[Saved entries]
- - -
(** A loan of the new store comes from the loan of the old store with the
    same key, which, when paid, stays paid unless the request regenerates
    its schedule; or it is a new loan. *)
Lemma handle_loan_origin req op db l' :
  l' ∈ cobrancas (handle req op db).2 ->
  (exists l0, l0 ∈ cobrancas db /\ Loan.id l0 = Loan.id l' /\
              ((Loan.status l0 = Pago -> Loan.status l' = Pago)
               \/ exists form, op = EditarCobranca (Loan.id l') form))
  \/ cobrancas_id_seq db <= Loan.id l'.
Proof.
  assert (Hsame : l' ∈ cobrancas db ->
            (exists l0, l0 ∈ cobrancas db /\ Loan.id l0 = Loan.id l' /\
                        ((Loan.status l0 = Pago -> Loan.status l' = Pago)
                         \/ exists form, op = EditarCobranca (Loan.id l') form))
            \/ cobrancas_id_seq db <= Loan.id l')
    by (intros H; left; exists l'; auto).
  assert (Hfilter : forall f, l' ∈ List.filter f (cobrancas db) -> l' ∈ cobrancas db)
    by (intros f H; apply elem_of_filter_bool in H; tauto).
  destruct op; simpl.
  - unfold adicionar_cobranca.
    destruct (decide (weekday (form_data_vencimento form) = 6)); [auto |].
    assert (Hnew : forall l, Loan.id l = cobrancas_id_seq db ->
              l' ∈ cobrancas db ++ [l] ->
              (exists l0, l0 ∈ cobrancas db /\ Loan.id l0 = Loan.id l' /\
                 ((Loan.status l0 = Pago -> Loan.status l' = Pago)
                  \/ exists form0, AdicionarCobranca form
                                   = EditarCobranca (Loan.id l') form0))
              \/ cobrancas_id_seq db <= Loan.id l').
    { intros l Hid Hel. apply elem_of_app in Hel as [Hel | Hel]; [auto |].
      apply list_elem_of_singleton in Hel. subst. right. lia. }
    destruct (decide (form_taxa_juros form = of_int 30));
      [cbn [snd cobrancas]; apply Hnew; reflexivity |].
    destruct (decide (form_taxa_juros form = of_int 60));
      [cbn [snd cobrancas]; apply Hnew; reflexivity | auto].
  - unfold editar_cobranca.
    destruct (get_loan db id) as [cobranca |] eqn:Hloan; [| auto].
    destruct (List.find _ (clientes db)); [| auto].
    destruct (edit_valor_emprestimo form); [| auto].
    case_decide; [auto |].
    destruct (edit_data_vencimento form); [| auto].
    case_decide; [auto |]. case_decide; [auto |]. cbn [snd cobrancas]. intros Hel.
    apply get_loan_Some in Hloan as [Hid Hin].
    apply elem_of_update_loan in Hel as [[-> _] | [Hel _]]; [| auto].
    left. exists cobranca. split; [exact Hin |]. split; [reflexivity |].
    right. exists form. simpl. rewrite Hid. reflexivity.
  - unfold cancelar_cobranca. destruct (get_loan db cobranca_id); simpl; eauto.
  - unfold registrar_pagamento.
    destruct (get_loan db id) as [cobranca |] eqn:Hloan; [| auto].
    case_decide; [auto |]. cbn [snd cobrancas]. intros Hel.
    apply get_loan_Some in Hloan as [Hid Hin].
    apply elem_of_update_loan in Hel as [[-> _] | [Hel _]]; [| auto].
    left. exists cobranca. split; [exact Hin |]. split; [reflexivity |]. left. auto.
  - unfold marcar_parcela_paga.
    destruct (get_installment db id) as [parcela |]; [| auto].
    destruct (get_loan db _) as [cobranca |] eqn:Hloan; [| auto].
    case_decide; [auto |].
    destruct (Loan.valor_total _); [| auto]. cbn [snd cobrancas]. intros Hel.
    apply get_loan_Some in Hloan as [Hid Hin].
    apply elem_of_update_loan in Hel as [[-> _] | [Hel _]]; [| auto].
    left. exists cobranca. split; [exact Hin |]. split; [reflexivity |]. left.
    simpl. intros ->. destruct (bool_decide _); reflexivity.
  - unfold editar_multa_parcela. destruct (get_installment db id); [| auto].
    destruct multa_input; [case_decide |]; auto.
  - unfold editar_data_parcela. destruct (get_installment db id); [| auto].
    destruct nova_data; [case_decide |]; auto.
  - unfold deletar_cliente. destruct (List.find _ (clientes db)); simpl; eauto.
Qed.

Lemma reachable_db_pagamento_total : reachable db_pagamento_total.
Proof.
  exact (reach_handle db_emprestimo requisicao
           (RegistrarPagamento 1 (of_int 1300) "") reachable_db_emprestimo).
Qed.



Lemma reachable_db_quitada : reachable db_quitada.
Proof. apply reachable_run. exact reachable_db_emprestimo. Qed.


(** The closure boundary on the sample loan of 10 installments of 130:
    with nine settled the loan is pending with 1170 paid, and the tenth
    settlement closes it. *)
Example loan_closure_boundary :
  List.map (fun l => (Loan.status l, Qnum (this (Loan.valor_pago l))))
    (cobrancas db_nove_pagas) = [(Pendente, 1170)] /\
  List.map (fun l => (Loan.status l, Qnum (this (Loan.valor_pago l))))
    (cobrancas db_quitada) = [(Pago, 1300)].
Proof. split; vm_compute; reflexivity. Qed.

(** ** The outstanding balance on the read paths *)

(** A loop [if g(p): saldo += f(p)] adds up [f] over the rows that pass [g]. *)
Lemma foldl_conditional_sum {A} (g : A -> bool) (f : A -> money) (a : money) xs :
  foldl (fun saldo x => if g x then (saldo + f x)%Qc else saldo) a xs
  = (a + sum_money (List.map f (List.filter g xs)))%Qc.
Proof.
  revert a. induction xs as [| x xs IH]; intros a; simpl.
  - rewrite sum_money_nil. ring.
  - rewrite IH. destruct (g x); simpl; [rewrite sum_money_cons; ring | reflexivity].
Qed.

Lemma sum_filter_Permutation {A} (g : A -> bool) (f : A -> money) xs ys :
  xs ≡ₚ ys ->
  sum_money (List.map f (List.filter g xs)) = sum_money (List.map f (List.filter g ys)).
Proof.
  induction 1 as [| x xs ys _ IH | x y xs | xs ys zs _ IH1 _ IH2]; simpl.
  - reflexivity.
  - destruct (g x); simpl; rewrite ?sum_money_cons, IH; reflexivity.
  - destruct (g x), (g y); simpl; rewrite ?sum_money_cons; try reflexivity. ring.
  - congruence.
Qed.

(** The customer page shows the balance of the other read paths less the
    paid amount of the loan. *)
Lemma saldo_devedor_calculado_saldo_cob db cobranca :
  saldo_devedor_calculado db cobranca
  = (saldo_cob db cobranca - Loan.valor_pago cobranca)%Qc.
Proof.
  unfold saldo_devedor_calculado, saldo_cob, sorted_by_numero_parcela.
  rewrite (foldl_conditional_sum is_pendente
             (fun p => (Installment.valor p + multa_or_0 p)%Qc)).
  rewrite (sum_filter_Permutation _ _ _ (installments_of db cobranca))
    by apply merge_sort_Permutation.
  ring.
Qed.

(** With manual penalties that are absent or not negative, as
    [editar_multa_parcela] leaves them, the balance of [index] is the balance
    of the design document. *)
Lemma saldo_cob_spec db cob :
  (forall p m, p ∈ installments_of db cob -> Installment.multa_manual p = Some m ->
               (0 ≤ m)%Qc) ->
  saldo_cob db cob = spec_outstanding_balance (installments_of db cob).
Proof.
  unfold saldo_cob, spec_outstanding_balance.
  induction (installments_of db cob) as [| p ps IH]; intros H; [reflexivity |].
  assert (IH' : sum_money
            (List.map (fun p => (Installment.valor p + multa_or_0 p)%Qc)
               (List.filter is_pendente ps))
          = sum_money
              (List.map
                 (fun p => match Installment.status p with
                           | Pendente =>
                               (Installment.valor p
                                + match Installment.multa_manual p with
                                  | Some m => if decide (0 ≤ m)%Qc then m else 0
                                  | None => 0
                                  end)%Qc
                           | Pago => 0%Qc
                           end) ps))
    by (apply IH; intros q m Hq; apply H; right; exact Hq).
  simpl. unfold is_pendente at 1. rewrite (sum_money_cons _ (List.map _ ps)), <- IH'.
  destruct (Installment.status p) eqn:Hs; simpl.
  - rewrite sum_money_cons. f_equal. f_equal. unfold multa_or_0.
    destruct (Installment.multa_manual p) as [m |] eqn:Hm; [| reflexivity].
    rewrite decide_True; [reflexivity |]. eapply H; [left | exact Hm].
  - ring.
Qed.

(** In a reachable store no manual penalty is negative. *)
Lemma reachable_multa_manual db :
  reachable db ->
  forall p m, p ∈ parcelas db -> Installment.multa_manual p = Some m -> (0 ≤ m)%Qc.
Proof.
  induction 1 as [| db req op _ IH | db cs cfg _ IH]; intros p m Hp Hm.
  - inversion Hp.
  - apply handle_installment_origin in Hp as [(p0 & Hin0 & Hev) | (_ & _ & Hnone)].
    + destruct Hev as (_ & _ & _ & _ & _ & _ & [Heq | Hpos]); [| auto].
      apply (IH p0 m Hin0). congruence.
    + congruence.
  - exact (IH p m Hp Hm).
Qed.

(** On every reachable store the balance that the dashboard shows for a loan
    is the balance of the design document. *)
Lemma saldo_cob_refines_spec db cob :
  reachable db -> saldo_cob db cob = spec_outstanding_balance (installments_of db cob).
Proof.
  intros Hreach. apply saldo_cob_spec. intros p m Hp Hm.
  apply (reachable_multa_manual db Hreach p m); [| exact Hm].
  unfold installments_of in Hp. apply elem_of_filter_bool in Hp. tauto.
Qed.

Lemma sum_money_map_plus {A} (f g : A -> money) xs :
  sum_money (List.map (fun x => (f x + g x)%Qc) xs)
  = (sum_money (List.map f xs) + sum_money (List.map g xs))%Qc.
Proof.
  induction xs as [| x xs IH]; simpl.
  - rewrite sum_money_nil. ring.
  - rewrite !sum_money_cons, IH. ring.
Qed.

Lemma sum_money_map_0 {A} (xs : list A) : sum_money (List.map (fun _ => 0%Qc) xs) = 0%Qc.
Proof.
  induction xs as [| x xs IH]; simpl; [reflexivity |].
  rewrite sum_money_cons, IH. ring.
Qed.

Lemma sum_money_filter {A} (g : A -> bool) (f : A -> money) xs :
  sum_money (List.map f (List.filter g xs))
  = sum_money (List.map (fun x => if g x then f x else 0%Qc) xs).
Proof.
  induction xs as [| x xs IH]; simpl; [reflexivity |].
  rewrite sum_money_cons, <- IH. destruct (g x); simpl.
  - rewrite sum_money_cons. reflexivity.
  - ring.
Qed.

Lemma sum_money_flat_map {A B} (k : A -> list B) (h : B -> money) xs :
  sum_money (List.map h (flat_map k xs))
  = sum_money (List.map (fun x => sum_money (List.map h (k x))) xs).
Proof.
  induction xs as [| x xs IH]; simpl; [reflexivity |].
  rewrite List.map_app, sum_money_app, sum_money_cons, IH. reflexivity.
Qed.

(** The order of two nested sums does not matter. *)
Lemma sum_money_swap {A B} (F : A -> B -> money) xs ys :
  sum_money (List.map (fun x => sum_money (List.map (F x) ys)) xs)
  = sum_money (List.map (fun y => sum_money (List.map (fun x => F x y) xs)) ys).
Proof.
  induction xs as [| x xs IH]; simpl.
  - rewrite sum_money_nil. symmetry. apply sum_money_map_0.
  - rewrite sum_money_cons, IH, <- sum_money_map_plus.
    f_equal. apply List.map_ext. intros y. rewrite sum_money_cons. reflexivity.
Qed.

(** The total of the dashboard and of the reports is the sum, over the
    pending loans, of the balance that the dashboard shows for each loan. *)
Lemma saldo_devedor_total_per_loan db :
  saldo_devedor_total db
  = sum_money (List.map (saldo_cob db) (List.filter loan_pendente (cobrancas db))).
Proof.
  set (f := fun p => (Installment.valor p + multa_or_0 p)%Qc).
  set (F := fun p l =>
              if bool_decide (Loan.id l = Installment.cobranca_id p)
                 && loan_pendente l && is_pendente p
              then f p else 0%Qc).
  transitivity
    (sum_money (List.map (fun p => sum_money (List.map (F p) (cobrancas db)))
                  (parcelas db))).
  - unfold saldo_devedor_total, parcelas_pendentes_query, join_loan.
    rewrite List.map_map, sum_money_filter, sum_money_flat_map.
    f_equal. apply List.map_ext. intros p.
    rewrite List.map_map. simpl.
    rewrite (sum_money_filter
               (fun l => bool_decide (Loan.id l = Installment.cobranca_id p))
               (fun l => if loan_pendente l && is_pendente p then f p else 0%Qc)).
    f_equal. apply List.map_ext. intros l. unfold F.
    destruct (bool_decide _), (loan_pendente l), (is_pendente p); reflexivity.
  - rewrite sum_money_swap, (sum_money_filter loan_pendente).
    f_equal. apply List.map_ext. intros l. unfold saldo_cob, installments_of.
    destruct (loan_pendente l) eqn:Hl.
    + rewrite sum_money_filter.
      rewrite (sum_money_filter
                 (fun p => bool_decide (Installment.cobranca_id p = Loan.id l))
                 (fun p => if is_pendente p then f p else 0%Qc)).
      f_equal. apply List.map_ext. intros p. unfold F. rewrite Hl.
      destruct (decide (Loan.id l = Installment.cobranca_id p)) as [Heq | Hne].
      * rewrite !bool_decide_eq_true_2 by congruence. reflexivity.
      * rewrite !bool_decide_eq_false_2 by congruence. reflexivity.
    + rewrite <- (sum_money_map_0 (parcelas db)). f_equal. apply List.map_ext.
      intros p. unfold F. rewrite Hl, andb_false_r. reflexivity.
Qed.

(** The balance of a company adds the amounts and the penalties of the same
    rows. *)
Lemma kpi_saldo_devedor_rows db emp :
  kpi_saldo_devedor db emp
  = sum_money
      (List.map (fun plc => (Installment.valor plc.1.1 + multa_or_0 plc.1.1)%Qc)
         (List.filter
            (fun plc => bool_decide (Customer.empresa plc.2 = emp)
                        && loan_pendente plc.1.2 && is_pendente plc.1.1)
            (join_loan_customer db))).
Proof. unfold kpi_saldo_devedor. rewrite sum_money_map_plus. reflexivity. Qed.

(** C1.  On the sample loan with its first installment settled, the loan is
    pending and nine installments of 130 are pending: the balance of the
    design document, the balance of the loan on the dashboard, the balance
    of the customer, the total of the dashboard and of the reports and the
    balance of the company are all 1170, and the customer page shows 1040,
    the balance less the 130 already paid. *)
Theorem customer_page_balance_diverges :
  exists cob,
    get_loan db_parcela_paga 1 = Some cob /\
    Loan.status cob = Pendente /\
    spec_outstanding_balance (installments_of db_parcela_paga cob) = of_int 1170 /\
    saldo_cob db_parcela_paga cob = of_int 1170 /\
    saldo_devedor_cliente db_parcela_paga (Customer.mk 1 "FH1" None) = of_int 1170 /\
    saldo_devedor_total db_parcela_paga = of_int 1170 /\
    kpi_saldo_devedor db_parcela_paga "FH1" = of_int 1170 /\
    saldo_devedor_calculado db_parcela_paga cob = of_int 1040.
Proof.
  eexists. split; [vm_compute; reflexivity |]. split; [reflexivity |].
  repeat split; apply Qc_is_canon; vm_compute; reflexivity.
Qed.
- - -
**Task requirements:** The expected answer is an exact copy of the lines above, beginning at the line with "destruct (List.find _ (clientes db)); [|" and ending at the line with "destruct (Loan.valor_total _);", with both ends in.

**Answer to the exercise:**
    destruct (List.find _ (clientes db)); [| auto].
    destruct (edit_valor_emprestimo form); [| auto].
    case_decide; [auto |].
    destruct (edit_data_vencimento form); [| auto].
    case_decide; [auto |]. case_decide; [auto |]. cbn [snd cobrancas]. intros Hel.
    apply get_loan_Some in Hloan as [Hid Hin].
    apply elem_of_update_loan in Hel as [[-> _] | [Hel _]]; [| auto].
    left. exists cobranca. split; [exact Hin |]. split; [reflexivity |].
    right. exists form. simpl. rewrite Hid. reflexivity.
  - unfold cancelar_cobranca. destruct (get_loan db cobranca_id); simpl; eauto.
  - unfold registrar_pagamento.
    destruct (get_loan db id) as [cobranca |] eqn:Hloan; [| auto].
    case_decide; [auto |]. cbn [snd cobrancas]. intros Hel.
    apply get_loan_Some in Hloan as [Hid Hin].
    apply elem_of_update_loan in Hel as [[-> _] | [Hel _]]; [| auto].
    left. exists cobranca. split; [exact Hin |]. split; [reflexivity |]. left. auto.
  - unfold marcar_parcela_paga.
    destruct (get_installment db id) as [parcela |]; [| auto].
    destruct (get_loan db _) as [cobranca |] eqn:Hloan; [| auto].
    case_decide; [auto |].
    destruct (Loan.valor_total _); [| auto]. cbn [snd cobrancas]. intros Hel.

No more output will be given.